The study recruited pregnant women in their third trimester, who primarily cooked their family meals, were non-smokers and were confirmed to carry singleton pregnancies. The process began in July 2018 and ended in May 2019. The main study was planned with three phases of data collection. At the beginning of the study, women were screened and recruited. In phase 1, during the third trimester, we collected demographics, medical history, exposure data for the primary objective (fuel type) and exposure for secondary objective (malaria). The endpoint for this study was birth outcomes and these data were collected from the labour wards of various hospitals during phase 2. The final part was the phase 3 follow-up that involves collection of newborn data.15
The original study encountered a methodological shortcoming during its implementation as we initially assumed recruited pregnant women will return to the hospitals where they attended antenatal care (ANC) (ie, a recruitment centre) to deliver. However, a few months into the study, we observed that most of them did not return to deliver, and given the project’s limited funding we were unable to follow them up. Therefore, we replaced them with women who strictly agreed to return to the recruitment centre to give birth. This increased our initial sample size from 1472 to 1776, as published in Hussein et al.16 Consequently, we followed up 1323 pregnant women in this study; more details can be found in Hussein et al.15
Procedures
Baseline data were collected at recruitment using a structured questionnaire at the ANC centre of each hospital. Gestational age was routinely ascertained through an ultrasound during ANC; therefore, our study relied on a midwife-validated gestational age. Data on pregnancy outcome were collected at the labour ward of all hospitals by trained research assistants using a predesigned questionnaire. Only 88% of our final sample received at least one sulfadoxine/pyrimethamine (IPTp-SP).
Laboratory procedures
RDT malaria diagnosis
The SD BIOLINE Malaria Ag P.f/Pan rapid diagnostic test kit (RDT) for malaria was used in all hospitals,17 with specificity and sensitivity of 99.5% and 99.7%, respectively. The principal investigator and the research assistants made efforts to observe and monitor adherence to standard testing protocols at each hospital to ensure that they complied with both the manufacturer’s guide and the fundamental laboratory principles for the test. RDT was performed during the third trimester whenever possible to determine whether or not the study participants had parasitaemia in peripheral blood. Still, we were unable to control for possible measurement bias among the laboratory personnel for malaria.
Haemoglobin estimation
All hospitals used a blood analyser to estimate full blood count (FBC), and haemoglobin (Hb) was extracted from the FBC results of all participating pregnant women. Blood sample (5 mL) for Hb estimation was collected into an EDTA tube and mixed with an EDTA anticoagulant. In this study, anaemia was defined as Hb <11.0 g/L.

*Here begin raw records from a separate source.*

(** ** The administrator's requests *)

(** Tokens, settings, event handlers, dumps and queries take no references of handles. *)
Class AdminLaws (X D J : Type) `{CountedLaws X D J} `{AdminCore X J} `{SummaryCore X J} := {
  add_token_quiet : forall t x, quiet held x (janus_auth_add_token t x).2;
  remove_token_quiet : forall t x, quiet held x (janus_auth_remove_token t x).2;
  allow_plugin_quiet : forall t p x, quiet held x (janus_auth_allow_plugin t p x).2;
  disallow_plugin_quiet : forall t p x, quiet held x (janus_auth_disallow_plugin t p x).2;
  debugging_quiet : forall b x, quiet held x (janus_ice_debugging_set b x);
  nack_queue_quiet : forall n x, quiet held x (janus_set_max_nack_queue n x);
  media_timer_quiet : forall n x, quiet held x (janus_set_no_media_timer n x);
  query_handler_quiet : forall evh f q x, handle_request evh = Some f -> quiet held x (f q x).2;
  dump_create_quiet : forall d f t b x, quiet held x (janus_text2pcap_create d f t b x).2;
  dump_close_quiet : forall l x, quiet held x (janus_text2pcap_close l x);
  query_session_quiet : forall p f ah x, query_session p = Some f -> quiet held x (f ah x).2
}.

Section Admin.
Context {X D R J B : Type} `{AdminLaws X D J} `{ServerInfo X} `{Media.JsonRefs R} `{!Media.JsonRefsLaws R} `{!Jansson J}
  `{!JanssonBool J} `{!JanssonArray J} `{KoreBuf B} `{KoreNet}.
Implicit Types w : world X R J.
Implicit Types e eh : loc -> nat.

(** [set_core], by a quiet function. *)
Lemma p_set_core d al ks e eh (f : X -> X) :
  (forall x, quiet held x (f x)) ->
  preserves (inv_at (R := R) (J := J) d al ks e eh) (x ← gets core_of; set_core (f x)).
Proof. intros Hf w a w' Hw Hr. run eq_refl in Hr. injection Hr as _ <-. eapply inv_ext; [exact Hw|done|done|]. intros h. apply Hf. Qed.

Lemma p_set_core_bind d al ks e eh (f : X -> X) {A : Type} (k : M (world X R J) A) :
  (forall x, quiet held x (f x)) -> preserves (inv_at d al ks e eh) k ->
  preserves (inv_at d al ks e eh) (x ← gets core_of; set_core (f x);; k).
Proof.
  intros Hf Hk w a w' Hw Hr. run eq_refl in Hr. run eq_refl in Hr. eapply Hk; [|exact Hr].
  eapply inv_ext; [exact Hw|done|done|]. intros h. apply Hf.
Qed.

Context (request : option loc) (session_no : Z) (transaction : option string).
Context (d al : option loc) (ks : list (Z * loc)) (e eh : loc -> nat).
Abbreviation kept := (inv_at (X := X) (R := R) (J := J) d al ks e eh).
(* ===== verification/JanusConfig.v ===== *)
(** * Janus's configuration files

    The parser of the files and the container of their items are Janus's and not part of the
    repository.  [janus_config_get c section key] is the item's value; [Some None] an item
    without one, [None] no item. *)

From S2P Require Import Prelude.

Class JanusConfig (C : Type) := {
  janus_config_parse : string -> option C;
  janus_config_create : string -> option C;
  janus_config_get : C -> string -> string -> option (option string);
  janus_config_add : string -> string -> string -> C -> C;  (* section, key, value *)
  janus_is_true : string -> bool
}.

(** An item that is added takes the place of one of its name, and the others stay. *)
Class JanusConfigLaws (C : Type) `{JanusConfig C} := {
  config_add_law : forall section key v c, janus_config_get (janus_config_add section key v c) section key = Some (Some v);
  config_add_other_law : forall section key v c section' key', (section', key') <> (section, key) ->
    janus_config_get (janus_config_add section key v c) section' key' = janus_config_get c section' key'
}.

(** [item && item->value] *)
Definition config_value {C : Type} `{JanusConfig C} (c : C) (section key : string) : option string :=
  mjoin (janus_config_get c section key).
Definition config_true {C : Type} `{JanusConfig C} (c : C) (section key : string) : bool :=
  match config_value c section key with Some v => janus_is_true v | None => false end.

Section Facts.
Context {C : Type} `{JanusConfigLaws C}.

Lemma value_added c section key v : config_value (janus_config_add section key v c) section key = Some v.
Proof. unfold config_value. by rewrite config_add_law. Qed.

Lemma value_other c section key v section' key' :
  (section', key') <> (section, key) ->
  config_value (janus_config_add section key v c) section' key' = config_value c section' key'.
Proof. intros Hn. unfold config_value. by rewrite config_add_other_law. Qed.
End Facts.

(** ** The instance of the witnesses: a finite map, and one file *)

Abbreviation config_map := (gmap (string * string) string) (only parsing).

Definition map_config (file : string) (items : config_map) : JanusConfig config_map := {|
  janus_config_parse := fun f => if decide (f = file) then Some items else None;
  janus_config_create := fun _ => Some ∅;
  janus_config_get := fun c s k => Some <$> c !! (s, k);
  janus_config_add := fun s k v c => <[(s, k) := v]> c;
  janus_is_true := fun s => bool_decide (s = "yes" \/ s = "true")
|}.

Lemma map_config_laws file items : @JanusConfigLaws _ (map_config file items).
Proof.
  split.
  - intros. cbn. by rewrite lookup_insert_eq.
  - intros s k v c s' k' Hn. cbn. by rewrite lookup_insert_ne.
Qed.
(* ===== verification/SampleEvents.v ===== *)
(** * The sample event handler: janus/event/kore_msg.c

    A plug-in of Janus that is given every event of the server, queues it, and has a thread
    send it to another worker of kore.  The core's calls ([janus_sampleevh_incoming_event],
    [janus_sampleevh_handle_request]) come from any of its threads and are steps of their own;
    between two turns of the thread's inner loop the others do what [others] says.  The events
    and the array they are grouped in are values with reference counts ([MediaRooms.JsonRefs]).

    The configuration ([JanusConfig]), the mask of events, the check of a request's parameters
    and the texts of values are Janus's and jansson's and are parameters ([EvhCore],
    [EvhRefs]).  What is behind the comments (the POST to a web server) is not compiled and
    not modelled; with it go the readers of the retransmissions and of the backend. *)

From Stdlib Require Import ZArith.
From S2P Require Import Prelude Jansson KoreNet MediaRooms Janus JanusConfig JanusServer GatewayConf.

Local Open Scope c_scope.

Module Evh.
Import Media Janus.

(** ** Data *)

Inductive item : Type := Event (l : loc) | ExitEvent.
Inductive format : Type := Indented | Plain | Compact.
(** A string of the heap, by what its pointer is. *)
Inductive text : Type := Null | Text (s : string) | Freed.

Record evh (R : Type) : Type := Evh {
  initialized : bool;
  stopping : bool;
  handler_thread : bool;  (* was started and not joined *)
  waiting : bool;  (* the thread is in [g_async_queue_pop] *)
  events : option (list item);  (* the queue, oldest first *)
  group_events : bool;
  json_format : format;
  max_retransmissions : Z;
  retransmissions_backoff : Z;
  backend : text;
  backend_user : text;
  backend_pwd : text;
  events_mask : Z;
  evh_mutex : bool;  (* is held *)
  jrefs : R;  (* the references of the events *)
  msgs : list string  (* sent to the other worker, newest first *)
}.
Arguments Evh {R}.
Arguments initialized {R}.
Arguments stopping {R}.
Arguments handler_thread {R}.
Arguments waiting {R}.
Arguments events {R}.
Arguments group_events {R}.
Arguments json_format {R}.
Arguments max_retransmissions {R}.
Arguments retransmissions_backoff {R}.
Arguments backend {R}.
Arguments backend_user {R}.
Arguments backend_pwd {R}.
Arguments events_mask {R}.
Arguments evh_mutex {R}.
Arguments jrefs {R}.
Arguments msgs {R}.
Lemma destination_withdraw_iff tx tok preimage c :
  (exists c' log, HTLCDestination.withdraw tx tok preimage c = Ok (c', log))
  <-> HTLCDestination.entered c = false
      /\ HTLCDestination.canWithdraw tx preimage c = true
      /\ transfer_ok tok (HTLCDestination.takerAsset (HTLCDestination.htlcData c))
           (msg_sender tx)
           (HTLCDestination.takingAmount (HTLCDestination.htlcData c)) = true.
Proof.
  unfold HTLCDestination.withdraw, HTLCDestination.canWithdraw,
    HTLCDestination.nonReentrant, HTLCDestination.onlyBeforeTimelock,
    HTLCDestination.onlyPending, rbind, require.
  destruct (HTLCDestination.entered c), (State_eqb _ _), (_ <? _), (_ =? _),
    (transfer_ok _ _ _ _);
    cbn [andb negb]; split;
    try (intros (c' & log & [=]); fail);
    try (intros (? & ? & ?); discriminate);
    try (intros _; repeat split; reflexivity);
    intros _; eauto.
Qed.

Lemma destination_cancel_iff tx tok c :
  (exists c' log, HTLCDestination.cancel tx tok c = Ok (c', log))
  <-> HTLCDestination.entered c = false
      /\ HTLCDestination.canCancel tx c = true
      /\ transfer_ok tok (HTLCDestination.takerAsset (HTLCDestination.htlcData c))
           (HTLCDestination.taker (HTLCDestination.htlcData c))
           (HTLCDestination.takingAmount (HTLCDestination.htlcData c)) = true.
Proof.
  unfold HTLCDestination.cancel, HTLCDestination.canCancel,
    HTLCDestination.nonReentrant, HTLCDestination.onlyAfterTimelock,
    HTLCDestination.onlyPending, rbind, require.
  destruct (HTLCDestination.entered c), (State_eqb _ _), (_ >=? _), (transfer_ok _ _ _ _);
    cbn [andb negb]; split;
    try (intros (c' & log & [=]); fail);
    try (intros (? & ? & ?); discriminate);
    try (intros _; repeat split; reflexivity);
    intros _; eauto.
Qed.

Glucose-6-phosphate dehydrogenase test
The methaemoglobin reduction test was used in all hospitals to screen pregnant women for glucose-6-phosphate dehydrogenase (G6PD). The test result was reported as no defect/normal, partial defect or full defect.
Data collection
Computer-assisted personal interviewing was used to gather all data, which was done using the KoboCollect Android app. The data collection procedure is described in detail elsewhere.15
Outcomes
The main outcomes of this study were LBW, preterm birth and perinatal death. These were all gathered during delivery in the labour ward of various hospitals. On the seventh day, women were contacted by mobile phone to enquire about the baby’s well-being to ensure that the infant was still alive and to capture neonatal mortality after discharge from the hospital. Preterm birth was defined as <37 weeks gestational age, while LBW was defined as <2.5 kg as previously published.15
Objective
The study aimed to appraise the association of birth outcomes among people with prenatal malaria. The exposure variable was a positive RDT verifying that a pregnant woman had malaria during her third trimester or just before birth.
Statistical analysis
Data were exported from the KoboCollect application database into an MS Excel sheet, and cleaned and transferred to STATA V.13 for analysis. Individual confounders were added into the simple logistic regression model, and a significant variable of >0.05 or near significant was retained in the multiple logistic regressions to evaluate the potential associations between adverse birth outcomes and malaria. For each model, we set out to adjust potential confounders such as maternal age at birth, neonatal admissions at birth, mode of delivery, marital status, parity, G6PD status, genotype, anaemia, socioeconomic status (SES), drinking of alcohol and maternal respiratory condition, and initially added to logistic regression with significance set at p≤0.05. Those with significance were retained in the multiple logistic regression model and the non-significant ones were dropped. Consequently, genotype, anaemia, respiratory condition and drinking of alcohol were all dropped during the initial univariate analysis, which is why some confounders were found in the final model while others were not. Maternal age was, however, non-significant but was retained in the models given its relevance as a confounder and its previously established association with adverse birth outcomes.18 19 For SES, assets from the 2014 Ghana Demographic Health Survey were used to calculate the total assets. We divided the total SES scores into quantiles and considered all scores less than 50 quantiles as poor, from 50 to 75 as moderately rich, and at least 75 or more as rich.15 Missing data of more than 10% from any observation were dropped in order to prevent bias, and a single manual imputation was used to address some missing data based on previous patterns of questions.20 Sensitivity analysis was assessed in both univariate and multiple log binomial regression models compared with logistic regression model used in the main analysis.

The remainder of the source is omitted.